TASK DETAILS: Please return each of the entries that follow, unchanged in every word.

GIVEN DATA:
(* ===== verification/CInt.v ===== *)
(** Machine integers: the widths the sources use, their wrap-around, and their
    little-endian memory representation.

    [int] is 32-bit, [long long] and [Json::LargestInt] 64-bit, [short] 16-bit,
    [size_t] 64-bit (Linux x86-64 and ARM). A conversion to a narrower type
    keeps the value modulo 2^w, which is what every supported compiler does. *)

From S2P Require Import Prelude.

Local Open Scope Z_scope.

(** ** Wrap-around *)

Definition uwrap (w z : Z) : Z := z mod 2 ^ w.
Definition swrap (w z : Z) : Z := (z + 2 ^ (w - 1)) mod 2 ^ w - 2 ^ (w - 1).

Definition i16 (z : Z) : Z := swrap 16 z.
Definition u16 (z : Z) : Z := uwrap 16 z.
Definition i32 (z : Z) : Z := swrap 32 z.
Definition u32 (z : Z) : Z := uwrap 32 z.
Definition i64 (z : Z) : Z := swrap 64 z.
Definition u64 (z : Z) : Z := uwrap 64 z.

Definition int_min : Z := -2147483648.
Definition int_max : Z := 2147483647.
Definition uint_max : Z := 4294967295.
Definition ll_min : Z := -9223372036854775808.
Definition ll_max : Z := 9223372036854775807.
Definition ull_max : Z := 18446744073709551615.

(** [int] arithmetic: overflow is undefined behaviour. *)
Definition int_arith (z : Z) : outcome Z :=
  if (int_min <=? z) && (z <=? int_max) then Ok z else Fault IntOverflow.

Lemma int_arith_id z : int_min ≤ z ≤ int_max → int_arith z = Ok z.
Proof. intros [H1 H2]. unfold int_arith. by rewrite (proj2 (Z.leb_le _ _) H1), (proj2 (Z.leb_le _ _) H2). Qed.

Section Width.
Context (w : Z) (Hw : 0 < w).

Lemma pow2_half : 2 ^ w = 2 * 2 ^ (w - 1).
Proof using Hw. replace w with (Z.succ (w - 1)) at 1 by lia. rewrite Z.pow_succ_r by lia. lia. Qed.

Lemma uwrap_range z : 0 ≤ uwrap w z < 2 ^ w.
Proof using Hw. apply Z.mod_pos_bound. apply Z.pow_pos_nonneg; lia. Qed.

Lemma swrap_range z : - 2 ^ (w - 1) ≤ swrap w z < 2 ^ (w - 1).
Proof using Hw.
  unfold swrap. pose proof (Z.mod_pos_bound (z + 2 ^ (w - 1)) (2 ^ w)).
  pose proof (Z.pow_pos_nonneg 2 (w - 1)). rewrite pow2_half in *. lia.
Qed.

Lemma uwrap_id z : 0 ≤ z < 2 ^ w → uwrap w z = z.
Proof using Hw. intros. by apply Z.mod_small. Qed.

Lemma swrap_id z : - 2 ^ (w - 1) ≤ z < 2 ^ (w - 1) → swrap w z = z.
Proof using Hw. intros. unfold swrap. rewrite Z.mod_small; [lia|]. rewrite pow2_half. lia. Qed.

Lemma swrap_uwrap z : swrap w (uwrap w z) = swrap w z.
Proof using Hw.
  unfold swrap, uwrap. rewrite Zplus_mod_idemp_l. done.
Qed.

Lemma uwrap_swrap z : uwrap w (swrap w z) = uwrap w z.
Proof using Hw.
  unfold swrap, uwrap. rewrite Zminus_mod_idemp_l. f_equal. lia.
Qed.
End Width.

Lemma i32_range z : int_min ≤ i32 z ≤ int_max.
Proof. pose proof (swrap_range 32 ltac:(lia) z). unfold i32, int_min, int_max. lia. Qed.

Lemma i32_id z : int_min ≤ z ≤ int_max → i32 z = z.
Proof. unfold int_min, int_max. intros. apply swrap_id; lia. Qed.

Lemma i32_idemp z : i32 (i32 z) = i32 z.
Proof. apply i32_id, i32_range. Qed.

(** ** Memory representation *)

(** The [n] low bytes of [z], least significant first. *)
Fixpoint le_bytes (n : nat) (z : Z) : list ascii :=
  match n with
  | O => []
  | S n => byte_of z :: le_bytes n (z / 256)
  end.

Fixpoint le_val (bs : list ascii) : Z :=
  match bs with
  | [] => 0
  | b :: bs => byte_val b + 256 * le_val bs
  end.

Lemma length_le_bytes n z : length (le_bytes n z) = n.
Proof. revert z; induction n; intros; cbn; [done|]. by f_equal. Qed.

Lemma le_val_le_bytes n z : le_val (le_bytes n z) = z mod 256 ^ Z.of_nat n.
Proof.
  revert z; induction n as [|n IH]; intros z; cbn [le_bytes le_val].
  - rewrite Z.mod_1_r. done.
  - rewrite IH, byte_val_of. replace (Z.of_nat (S n)) with (Z.succ (Z.of_nat n)) by lia.
    rewrite Z.pow_succ_r by lia. rewrite Z.rem_mul_r by lia. lia.
Qed.

Lemma le_val_range bs : 0 ≤ le_val bs < 256 ^ Z.of_nat (length bs).
Proof.
  induction bs as [|b bs IH]; cbn [le_val length]; [lia|].
  pose proof (byte_val_range b).
  replace (Z.of_nat (S (length bs))) with (Z.succ (Z.of_nat (length bs))) by lia.
  rewrite Z.pow_succ_r by lia. lia.
Qed.

Lemma le_bytes_le_val bs : le_bytes (length bs) (le_val bs) = bs.
Proof.
  induction bs as [|b bs IH]; cbn [le_val length le_bytes]; [done|].
  pose proof (byte_val_range b). f_equal.
  - apply byte_val_inj. rewrite byte_val_of, Z.mul_comm, Z.mod_add by lia.
    by apply Z.mod_small.
  - rewrite Z.mul_comm, Z.div_add by lia. rewrite Z.div_small by done. exact IH.
Qed.

(** [int] as four bytes. *)
Definition int_bytes (z : Z) : list ascii := le_bytes 4 z.
Definition bytes_int (bs : list ascii) : Z := i32 (le_val bs).

Lemma length_int_bytes z : length (int_bytes z) = 4%nat.
Proof. apply length_le_bytes. Qed.

Lemma bytes_int_bytes z : bytes_int (int_bytes z) = i32 z.
Proof.
  unfold bytes_int, int_bytes. rewrite le_val_le_bytes.
  apply (swrap_uwrap 32). lia.
Qed.

Lemma int_bytes_i32 z : int_bytes (i32 z) = int_bytes z.
Proof.
  unfold int_bytes. pose proof (le_bytes_le_val (le_bytes 4 (i32 z))) as H1.
  pose proof (le_bytes_le_val (le_bytes 4 z)) as H2.
  rewrite length_le_bytes, le_val_le_bytes in H1, H2. rewrite <-H1, <-H2. f_equal.
  apply (uwrap_swrap 32). lia.
Qed.

Lemma i64_id z : ll_min ≤ z ≤ ll_max → i64 z = z.
Proof. unfold ll_min, ll_max. intros. apply swrap_id; lia. Qed.

#[export] Hint Rewrite length_int_bytes bytes_int_bytes i32_idemp int_bytes_i32 : pm_rw.

#[global] Arguments int_bytes : simpl never.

OUTPUT OF THE EXERCISE:
(* ===== verification/CInt.v ===== *)
(** Machine integers: the widths the sources use, their wrap-around, and their
    little-endian memory representation.

    [int] is 32-bit, [long long] and [Json::LargestInt] 64-bit, [short] 16-bit,
    [size_t] 64-bit (Linux x86-64 and ARM). A conversion to a narrower type
    keeps the value modulo 2^w, which is what every supported compiler does. *)

From S2P Require Import Prelude.

Local Open Scope Z_scope.

(** ** Wrap-around *)

Definition uwrap (w z : Z) : Z := z mod 2 ^ w.
Definition swrap (w z : Z) : Z := (z + 2 ^ (w - 1)) mod 2 ^ w - 2 ^ (w - 1).

Definition i16 (z : Z) : Z := swrap 16 z.
Definition u16 (z : Z) : Z := uwrap 16 z.
Definition i32 (z : Z) : Z := swrap 32 z.
Definition u32 (z : Z) : Z := uwrap 32 z.
Definition i64 (z : Z) : Z := swrap 64 z.
Definition u64 (z : Z) : Z := uwrap 64 z.

Definition int_min : Z := -2147483648.
Definition int_max : Z := 2147483647.
Definition uint_max : Z := 4294967295.
Definition ll_min : Z := -9223372036854775808.
Definition ll_max : Z := 9223372036854775807.
Definition ull_max : Z := 18446744073709551615.

(** [int] arithmetic: overflow is undefined behaviour. *)
Definition int_arith (z : Z) : outcome Z :=
  if (int_min <=? z) && (z <=? int_max) then Ok z else Fault IntOverflow.

Lemma int_arith_id z : int_min ≤ z ≤ int_max → int_arith z = Ok z.
Proof. intros [H1 H2]. unfold int_arith. by rewrite (proj2 (Z.leb_le _ _) H1), (proj2 (Z.leb_le _ _) H2). Qed.

Section Width.
Context (w : Z) (Hw : 0 < w).

Lemma pow2_half : 2 ^ w = 2 * 2 ^ (w - 1).
Proof using Hw. replace w with (Z.succ (w - 1)) at 1 by lia. rewrite Z.pow_succ_r by lia. lia. Qed.

Lemma uwrap_range z : 0 ≤ uwrap w z < 2 ^ w.
Proof using Hw. apply Z.mod_pos_bound. apply Z.pow_pos_nonneg; lia. Qed.

Lemma swrap_range z : - 2 ^ (w - 1) ≤ swrap w z < 2 ^ (w - 1).
Proof using Hw.
  unfold swrap. pose proof (Z.mod_pos_bound (z + 2 ^ (w - 1)) (2 ^ w)).
  pose proof (Z.pow_pos_nonneg 2 (w - 1)). rewrite pow2_half in *. lia.
Qed.

Lemma uwrap_id z : 0 ≤ z < 2 ^ w → uwrap w z = z.
Proof using Hw. intros. by apply Z.mod_small. Qed.

Lemma swrap_id z : - 2 ^ (w - 1) ≤ z < 2 ^ (w - 1) → swrap w z = z.
Proof using Hw. intros. unfold swrap. rewrite Z.mod_small; [lia|]. rewrite pow2_half. lia. Qed.

Lemma swrap_uwrap z : swrap w (uwrap w z) = swrap w z.
Proof using Hw.
  unfold swrap, uwrap. rewrite Zplus_mod_idemp_l. done.
Qed.

Lemma uwrap_swrap z : uwrap w (swrap w z) = uwrap w z.
Proof using Hw.
  unfold swrap, uwrap. rewrite Zminus_mod_idemp_l. f_equal. lia.
Qed.
End Width.

Lemma i32_range z : int_min ≤ i32 z ≤ int_max.
Proof. pose proof (swrap_range 32 ltac:(lia) z). unfold i32, int_min, int_max. lia. Qed.

Lemma i32_id z : int_min ≤ z ≤ int_max → i32 z = z.
Proof. unfold int_min, int_max. intros. apply swrap_id; lia. Qed.

Lemma i32_idemp z : i32 (i32 z) = i32 z.
Proof. apply i32_id, i32_range. Qed.

(** ** Memory representation *)

(** The [n] low bytes of [z], least significant first. *)
Fixpoint le_bytes (n : nat) (z : Z) : list ascii :=
  match n with
  | O => []
  | S n => byte_of z :: le_bytes n (z / 256)
  end.

Fixpoint le_val (bs : list ascii) : Z :=
  match bs with
  | [] => 0
  | b :: bs => byte_val b + 256 * le_val bs
  end.

Lemma length_le_bytes n z : length (le_bytes n z) = n.
Proof. revert z; induction n; intros; cbn; [done|]. by f_equal. Qed.

Lemma le_val_le_bytes n z : le_val (le_bytes n z) = z mod 256 ^ Z.of_nat n.
Proof.
  revert z; induction n as [|n IH]; intros z; cbn [le_bytes le_val].
  - rewrite Z.mod_1_r. done.
  - rewrite IH, byte_val_of. replace (Z.of_nat (S n)) with (Z.succ (Z.of_nat n)) by lia.
    rewrite Z.pow_succ_r by lia. rewrite Z.rem_mul_r by lia. lia.
Qed.

Lemma le_val_range bs : 0 ≤ le_val bs < 256 ^ Z.of_nat (length bs).
Proof.
  induction bs as [|b bs IH]; cbn [le_val length]; [lia|].
  pose proof (byte_val_range b).
  replace (Z.of_nat (S (length bs))) with (Z.succ (Z.of_nat (length bs))) by lia.
  rewrite Z.pow_succ_r by lia. lia.
Qed.

Lemma le_bytes_le_val bs : le_bytes (length bs) (le_val bs) = bs.
Proof.
  induction bs as [|b bs IH]; cbn [le_val length le_bytes]; [done|].
  pose proof (byte_val_range b). f_equal.
  - apply byte_val_inj. rewrite byte_val_of, Z.mul_comm, Z.mod_add by lia.
    by apply Z.mod_small.
  - rewrite Z.mul_comm, Z.div_add by lia. rewrite Z.div_small by done. exact IH.
Qed.

(** [int] as four bytes. *)
Definition int_bytes (z : Z) : list ascii := le_bytes 4 z.
Definition bytes_int (bs : list ascii) : Z := i32 (le_val bs).

Lemma length_int_bytes z : length (int_bytes z) = 4%nat.
Proof. apply length_le_bytes. Qed.

Lemma bytes_int_bytes z : bytes_int (int_bytes z) = i32 z.
Proof.
  unfold bytes_int, int_bytes. rewrite le_val_le_bytes.
  apply (swrap_uwrap 32). lia.
Qed.

Lemma int_bytes_i32 z : int_bytes (i32 z) = int_bytes z.
Proof.
  unfold int_bytes. pose proof (le_bytes_le_val (le_bytes 4 (i32 z))) as H1.
  pose proof (le_bytes_le_val (le_bytes 4 z)) as H2.
  rewrite length_le_bytes, le_val_le_bytes in H1, H2. rewrite <-H1, <-H2. f_equal.
  apply (uwrap_swrap 32). lia.
Qed.

Lemma i64_id z : ll_min ≤ z ≤ ll_max → i64 z = z.
Proof. unfold ll_min, ll_max. intros. apply swrap_id; lia. Qed.

#[export] Hint Rewrite length_int_bytes bytes_int_bytes i32_idemp int_bytes_i32 : pm_rw.

#[global] Arguments int_bytes : simpl never.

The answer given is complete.